You are viewing a plain text version of this content. The canonical link for it is here.
Posted to user@spark.apache.org by Jeff Evans <je...@gmail.com> on 2020/01/17 22:09:46 UTC

Is there a way to get the final web URL from an active Spark context

Given a session/context, we can get the UI web URL like this:

sparkSession.sparkContext.uiWebUrl

This gives me something like http://node-name.cluster-name:4040.  If
opening this from outside the cluster (ex: my laptop), this redirects
via HTTP 302 to something like
http://node-name.cluster-name:8088/proxy/redirect/application_1579210019853_0023/.
For discussion purposes, call the latter one the "final web URL".
Critically, this final URL is active even after the application
terminates.  The original uiWebUrl
(http://node-name.cluster-name:4040) is not available after the
application terminates, so one has to have captured the redirect in
time, if they want to provide a persistent link to that history server
UI entry (ex: for debugging purposes).

Is there a way, other than using some HTTP client, to detect what this
final URL will be directly from the SparkContext?

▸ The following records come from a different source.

(** *** Square roots of non-residues *)

(** X9.  On a prime modulus [p = 3 (mod 4)], [sqrt] returns for every
    reduced [a], residue or not, and never raises: the returned [c] is
    reduced and squares to [a] or to [-a]. *)
Theorem sqrt_up_to_sign (p : Z) (Hp : Z.prime p) (H34 : p mod 4 = 3)
    (a : t) (Ha : reduced p a) :
  exists c : t,
    sqrt p a = Ok c /\ reduced p c /\
    (__eq__ (__mul__ p c (OElem c)) (OElem a) = true \/
     __eq__ (__mul__ p c (OElem c)) (OElem (__neg__ p a)) = true).
Proof.
  pose proof (Z.prime_ge_2 _ Hp) as H2.
  destruct a as [v]. unfold reduced in Ha; cbn [value] in Ha.
  set (k := (p + 1) / 4).
  assert (p + 1 = 4 * k) as Hpk.
  { unfold k. pose proof (Z.div_mod p 4 ltac:(lia)) as D. rewrite H34 in D.
    replace (p + 1) with ((p / 4 + 1) * 4) by lia.
    rewrite Z.div_mul by lia. lia. }
  assert (0 <= k) as Hk by lia.
  exists (mk (v ^ k mod p)).
  split; [unfold sqrt; rewrite H34; cbn [Z.eqb Pos.eqb];
          now rewrite FieldElementFacts.pow_nonneg by lia|].
  split; [unfold reduced; cbn [value]; apply Z.mod_pos_bound; lia|].
  rewrite neg_eq by lia. unfold __eq__. rewrite FieldElementFacts.mul_value.
  cbn [value othervalue]. rewrite !Z.eqb_eq.
  set (s := (v ^ k mod p * (v ^ k mod p)) mod p).
  assert (0 <= s < p) as Hs by (apply Z.mod_pos_bound; lia).
  assert (cong p (s * s) (v * v)) as Hsq.
  { unfold s. rewrite !cong_mod.
    transitivity (v ^ p * v).
    - apply cong_of_eq.
      replace (v ^ p * v) with (v ^ (p + 1))
        by (rewrite Z.pow_add_r, Z.pow_1_r by lia; reflexivity).
      rewrite Hpk. replace (4 * k) with (k + k + (k + k)) by ring.
      rewrite !Z.pow_add_r by lia. ring.
    - assert (cong p (v ^ p) v) as F by (apply Z.fermat; assumption).
      now rewrite F. }
  assert ((p | (s - v) * (s + v))) as Hd.
  { apply Z.mod_divide; [lia|].
    change (cong p ((s - v) * (s + v)) 0).
    transitivity (s * s - v * v); [apply cong_of_eq; ring|].
    rewrite Hsq. apply cong_of_eq; ring. }
  apply Z.divide_prime_mul in Hd; [|assumption].
  destruct Hd as [Hd|Hd]; apply Z.mod_divide in Hd; try lia.
  - left. apply (cong_small p); try lia.
    transitivity (v + (s - v) mod p); [rewrite cong_mod; apply cong_of_eq; ring|].
    rewrite Hd. apply cong_of_eq; ring.
  - right. apply (cong_small p); try lia; [apply Z.mod_pos_bound; lia|].
    rewrite cong_mod.
    transitivity (- v + (s + v) mod p); [rewrite cong_mod; apply cong_of_eq; ring|].
    rewrite Hd. apply cong_of_eq; ring.
Qed.

Lemma sqrt_up_to_sign_witness :
  Z.prime 7 /\ 7 mod 4 = 3 /\ reduced 7 (BB 3) /\
  exists c : t,
    sqrt 7 (BB 3) = Ok c /\ reduced 7 c /\
    (__eq__ (__mul__ 7 c (OElem c)) (OElem (BB 3)) = true \/
     __eq__ (__mul__ 7 c (OElem c)) (OElem (__neg__ 7 (BB 3))) = true).
Proof.
  assert (reduced 7 (BB 3)) as H3 by (apply FieldElementFacts.of_int_reduced; reflexivity).
  split; [exact FieldElementFacts.prime_7|]. split; [reflexivity|].
  split; [exact H3|].
  exact (sqrt_up_to_sign 7 FieldElementFacts.prime_7 eq_refl (BB 3) H3).
Defined.

(** *** Decoding bytes *)

Lemma byte_of_Z_of_byte b : Builtins.byte_of_Z (Builtins.Z_of_byte b) = b.
Proof.
  unfold Builtins.byte_of_Z, Builtins.Z_of_byte.
  now rewrite N2Z.id, Byte.of_to_N.
Qed.

Lemma Z_of_byte_range b : 0 <= Builtins.Z_of_byte b < 256.
Proof.
  unfold Builtins.Z_of_byte. pose proof (Byte.to_N_bounded b). lia.
Qed.

Lemma int_from_bytes_range bs :
  0 <= Builtins.int_from_bytes bs < 256 ^ Z.of_nat (length bs).
Proof.
  induction bs as [|b bs IH]; [simpl; lia|].
  cbn [Builtins.int_from_bytes length].
  rewrite Nat2Z.inj_succ, Z.pow_succ_r by lia.
  pose proof (Z_of_byte_range b). lia.
Qed.

Lemma le_digits_from_bytes bs :
  Builtins.le_digits (length bs) (Builtins.int_from_bytes bs) = bs.
Proof.
  induction bs as [|b bs IH]; [reflexivity|].
  cbn [Builtins.int_from_bytes length Builtins.le_digits].
  pose proof (Z_of_byte_range b) as Hb.
  replace ((Builtins.Z_of_byte b + 256 * Builtins.int_from_bytes bs) mod 256)
    with (Builtins.Z_of_byte b).
  2:{ rewrite (Z.mul_comm 256), Z_mod_plus_full, Z.mod_small by lia. reflexivity. }
  replace ((Builtins.Z_of_byte b + 256 * Builtins.int_from_bytes bs) / 256)
    with (Builtins.int_from_bytes bs).
  2:{ rewrite (Z.mul_comm 256), Z_div_plus_full, Z.div_small by lia. lia. }
  now rewrite byte_of_Z_of_byte, IH.
Qed.

(** X10.  [from_bytes] accepts any byte string and never fails: the
    result is reduced, and the empty string decodes to zero.  It does
    not insist on the canonical encoding: for a four-byte string,
    encoding the decoded element gives the string back exactly when the
    little-endian integer it holds is below the modulus. *)
Theorem from_bytes_any_input (p : Z) (Hp : 0 < p <= 2 ^ 32) (bs : list byte) :
  reduced p (from_bytes p bs) /\
  from_bytes p [] = mk 0 /\
  (length bs = 4%nat ->
     (to_bytes (from_bytes p bs) = Ok bs <-> Builtins.int_from_bytes bs < p)).
Proof.
  split; [apply FieldElementFacts.of_int_reduced; lia|].
  split; [reflexivity|].
  intros Hlen. pose proof (int_from_bytes_range bs) as Hr. rewrite Hlen in Hr.
  unfold to_bytes, from_bytes, of_int, __init__. cbn [value othervalue].
  set (n := Builtins.int_from_bytes bs) in *.
  pose proof (Z.mod_pos_bound n p ltac:(lia)) as Hm.
  change (256 ^ Z.of_nat 4) with (2 ^ 32) in Hr.
  rewrite BuiltinsFacts.int_to_bytes_fits
    by (change (256 ^ Z.of_nat 4) with (2 ^ 32); lia).
  split.
  - intros E.
    apply (f_equal (fun r => match r with
                             | Ok l => Builtins.int_from_bytes l
                             | Raise _ => 0
                             end)) in E.
    cbv beta iota in E.
    rewrite BuiltinsFacts.int_from_le_digits in E.
    change (256 ^ Z.of_nat 4) with (2 ^ 32) in E.
    rewrite Z.mod_small in E by lia. fold n in E. lia.
  - intros Hlt. rewrite Z.mod_small by lia. f_equal.
    unfold n. rewrite <- Hlen. apply le_digits_from_bytes.
Qed.

Lemma from_bytes_any_input_witness :
  0 < 7 <= 2 ^ 32 /\ length [x09; x00; x00; x00] = 4%nat /\
  reduced 7 (from_bytes 7 [x09; x00; x00; x00]) /\
  (to_bytes (from_bytes 7 [x09; x00; x00; x00]) = Ok [x09; x00; x00; x00]
   <-> Builtins.int_from_bytes [x09; x00; x00; x00] < 7).
Proof.
  assert (0 < 7 <= 2 ^ 32) as Hp by (split; [reflexivity | discriminate]).
  split; [exact Hp|]. split; [reflexivity|].
  destruct (from_bytes_any_input 7 Hp [x09; x00; x00; x00]) as (H1 & _ & H2).
  split; [exact H1 | exact (H2 eq_refl)].
Defined.

End FieldElementAlgebra.

(** ** Algebra of the quartic extension *)

Module ExtendedFieldElementAlgebra.
Import ExtendedFieldElement Reference Congruence.

#[local] Abbreviation F := FieldElement.t.

(** *** The methods against the reference arithmetic *)

Lemma quad_cong p X0 X1 X2 X3 Y0 Y1 Y2 Y3 :
  cong p X0 Y0 -> cong p X1 Y1 -> cong p X2 Y2 -> cong p X3 Y3 ->
  (X0 mod p, X1 mod p, X2 mod p, X3 mod p)
  = (Y0 mod p, Y1 mod p, Y2 mod p, Y3 mod p).
Proof. unfold cong. now intros -> -> -> ->. Qed.

Lemma elem_cong p X0 X1 X2 X3 Y0 Y1 Y2 Y3 :
  cong p X0 Y0 -> cong p X1 Y1 -> cong p X2 Y2 -> cong p X3 Y3 ->
  elem_of p (X0 mod p, X1 mod p, X2 mod p, X3 mod p)
  = elem_of p (Y0 mod p, Y1 mod p, Y2 mod p, Y3 mod p).
Proof. intros. f_equal. now apply quad_cong. Qed.

Lemma quartic_elem x :
  quartic x -> exists m c, x = elem_of m c.
Proof.
  destruct x as [[|[c0] [|[c1] [|[c2] [|[c3] [|]]]]] m]; try discriminate.
  intros _. now exists m, (c0, c1, c2, c3).
Qed.

Lemma wf_elem p x :
  wf p x <-> exists c, x = elem_of p c /\ reduced4 p c.
Proof.
  split.
  - intros (Hm & Hq & Hr).
    destruct (quartic_elem x Hq) as (m & [[[c0 c1] c2] c3] & ->).
    cbn in Hm. subst m. exists (c0, c1, c2, c3). split; [reflexivity|].
    cbn in Hr. inversion Hr as [|? ? R0 Hr1]; subst.
    inversion Hr1 as [|? ? R1 Hr2]; subst.
    inversion Hr2 as [|? ? R2 Hr3]; subst.
    inversion Hr3 as [|? ? R3 _]; subst.
    cbv [reduced4 FieldElement.reduced FieldElement.value] in *. tauto.
  - intros ([[[c0 c1] c2] c3] & -> & R0 & R1 & R2 & R3).
    split; [reflexivity|]. split; [reflexivity|].
    cbn. repeat (apply Forall_cons; [assumption|]). apply Forall_nil.
Qed.

Lemma reduced4_mod p c0 c1 c2 c3 :
  reduced4 p (c0, c1, c2, c3) ->
  (c0, c1, c2, c3) = (c0 mod p, c1 mod p, c2 mod p, c3 mod p).
Proof.
  intros (R0 & R1 & R2 & R3). now rewrite !Z.mod_small.
Qed.

Lemma reduced4_mods p c0 c1 c2 c3 :
  0 < p -> reduced4 p (c0 mod p, c1 mod p, c2 mod p, c3 mod p).
Proof.
  intros Hp. cbv [reduced4]. repeat split; now apply Z.mod_pos_bound.
Qed.

Ltac ext_eval :=
  cbv -[Z.add Z.sub Z.mul Z.modulo Z.opp Z.pow].

Lemma mul_spec p ei m0 m o0 o :
  __mul__ p ei (elem_of m0 m) (VExt (elem_of o0 o))
  = Ok (elem_of p (mul4 p ei m o)).
Proof.
  destruct m as [[[m1 m2] m3] m4], o as [[[o1 o2] o3] o4].
  ext_eval. f_equal. apply elem_cong; cong_ring.
Qed.

Lemma add_spec p m0 m o0 o :
  __add__ p (elem_of m0 m) (VExt (elem_of o0 o))
  = Ok (elem_of p (add4 p m o)).
Proof.
  destruct m as [[[m1 m2] m3] m4], o as [[[o1 o2] o3] o4].
  ext_eval. f_equal. apply elem_cong; cong_ring.
Qed.

Lemma sub_spec p m0 m o0 o :
  __sub__ p (elem_of m0 m) (VExt (elem_of o0 o))
  = Ok (elem_of p (sub4 p m o)).
Proof.
  destruct m as [[[m1 m2] m3] m4], o as [[[o1 o2] o3] o4].
  ext_eval. f_equal. apply elem_cong; cong_ring.
Qed.

Lemma one_spec p :
  __init__ p (VList (map VInt [1; 0; 0; 0])) = Ok (elem_of p (one4 p)).
Proof. reflexivity. Qed.

(** *** Laws of the reference arithmetic *)

Lemma mul4_comm p ei m o : mul4 p ei m o = mul4 p ei o m.
Proof.
  destruct m as [[[m1 m2] m3] m4], o as [[[o1 o2] o3] o4].
  cbv [mul4]. apply quad_cong; cong_ring.
Qed.

Lemma mul4_assoc p ei a b c :
  mul4 p ei (mul4 p ei a b) c = mul4 p ei a (mul4 p ei b c).
Proof.
  destruct a as [[[a1 a2] a3] a4], b as [[[b1 b2] b3] b4],
           c as [[[c1 c2] c3] c4].
  cbv [mul4]. apply quad_cong; cong_ring.
Qed.

Lemma mul4_one_r p ei c : reduced4 p c -> mul4 p ei c (one4 p) = c.
Proof.
  destruct c as [[[c1 c2] c3] c4]. intros Hc.
  rewrite (reduced4_mod p c1 c2 c3 c4 Hc) at 2.
  cbv [mul4 one4]. apply quad_cong; cong_ring.
Qed.

Lemma mul4_add4 p ei a b c :
  mul4 p ei a (add4 p b c) = add4 p (mul4 p ei a b) (mul4 p ei a c).
Proof.
  destruct a as [[[a1 a2] a3] a4], b as [[[b1 b2] b3] b4],
           c as [[[c1 c2] c3] c4].
  cbv [mul4 add4]. apply quad_cong; cong_ring.
Qed.

Lemma mul4_reduced p ei a b : 0 < p -> reduced4 p (mul4 p ei a b).
Proof.
  destruct a as [[[a1 a2] a3] a4], b as [[[b1 b2] b3] b4]. intros Hp.
  cbv [mul4]. now apply reduced4_mods.
Qed.


Lemma add4_comm p m o : add4 p m o = add4 p o m.
Proof.
  destruct m as [[[m1 m2] m3] m4], o as [[[o1 o2] o3] o4].
  cbv [add4]. apply quad_cong; cong_ring.
Qed.

Lemma add4_assoc p a b c : add4 p (add4 p a b) c = add4 p a (add4 p b c).
Proof.
  destruct a as [[[a1 a2] a3] a4], b as [[[b1 b2] b3] b4],
           c as [[[c1 c2] c3] c4].
  cbv [add4]. apply quad_cong; cong_ring.
Qed.

Lemma add4_zero_r p c : reduced4 p c -> add4 p c (0, 0, 0, 0) = c.
Proof.
  destruct c as [[[c1 c2] c3] c4]. intros Hc.
  rewrite (reduced4_mod p c1 c2 c3 c4 Hc) at 2.
  cbv [add4]. apply quad_cong; cong_ring.
Qed.

Lemma sub4_add4 p a b : reduced4 p a -> sub4 p (add4 p a b) b = a.
Proof.
  destruct a as [[[a1 a2] a3] a4], b as [[[b1 b2] b3] b4]. intros Ha.
  rewrite (reduced4_mod p a1 a2 a3 a4 Ha) at 2.
  cbv [add4 sub4]. apply quad_cong; cong_ring.
Qed.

---------------------------------------------------------------------
To unsubscribe e-mail: user-unsubscribe@spark.apache.org


Re: Is there a way to get the final web URL from an active Spark context

Posted by Jeff Evans <je...@gmail.com>.
To answer my own question, it turns out what I was after is the YARN
ResourceManager URL for the Spark application.  As alluded to in SPARK-20458
<https://issues.apache.org/jira/browse/SPARK-20458>, it's possible to use
the YARN API client to get this value.  Here is a gist that shows how it
can be done (given an instance of the Hadoop Configuration object):
https://gist.github.com/jeff303/8dab0e52dc227741b6605f576a317798


On Fri, Jan 17, 2020 at 4:09 PM Jeff Evans <je...@gmail.com>
wrote:

> Given a session/context, we can get the UI web URL like this:
>
> sparkSession.sparkContext.uiWebUrl
>
> This gives me something like http://node-name.cluster-name:4040.  If
> opening this from outside the cluster (ex: my laptop), this redirects
> via HTTP 302 to something like
>
> http://node-name.cluster-name:8088/proxy/redirect/application_1579210019853_0023/
> .
> For discussion purposes, call the latter one the "final web URL".
> Critically, this final URL is active even after the application
> terminates.  The original uiWebUrl
> (http://node-name.cluster-name:4040) is not available after the
> application terminates, so one has to have captured the redirect in
> time, if they want to provide a persistent link to that history server
> UI entry (ex: for debugging purposes).
>
> Is there a way, other than using some HTTP client, to detect what this
> final URL will be directly from the SparkContext?
>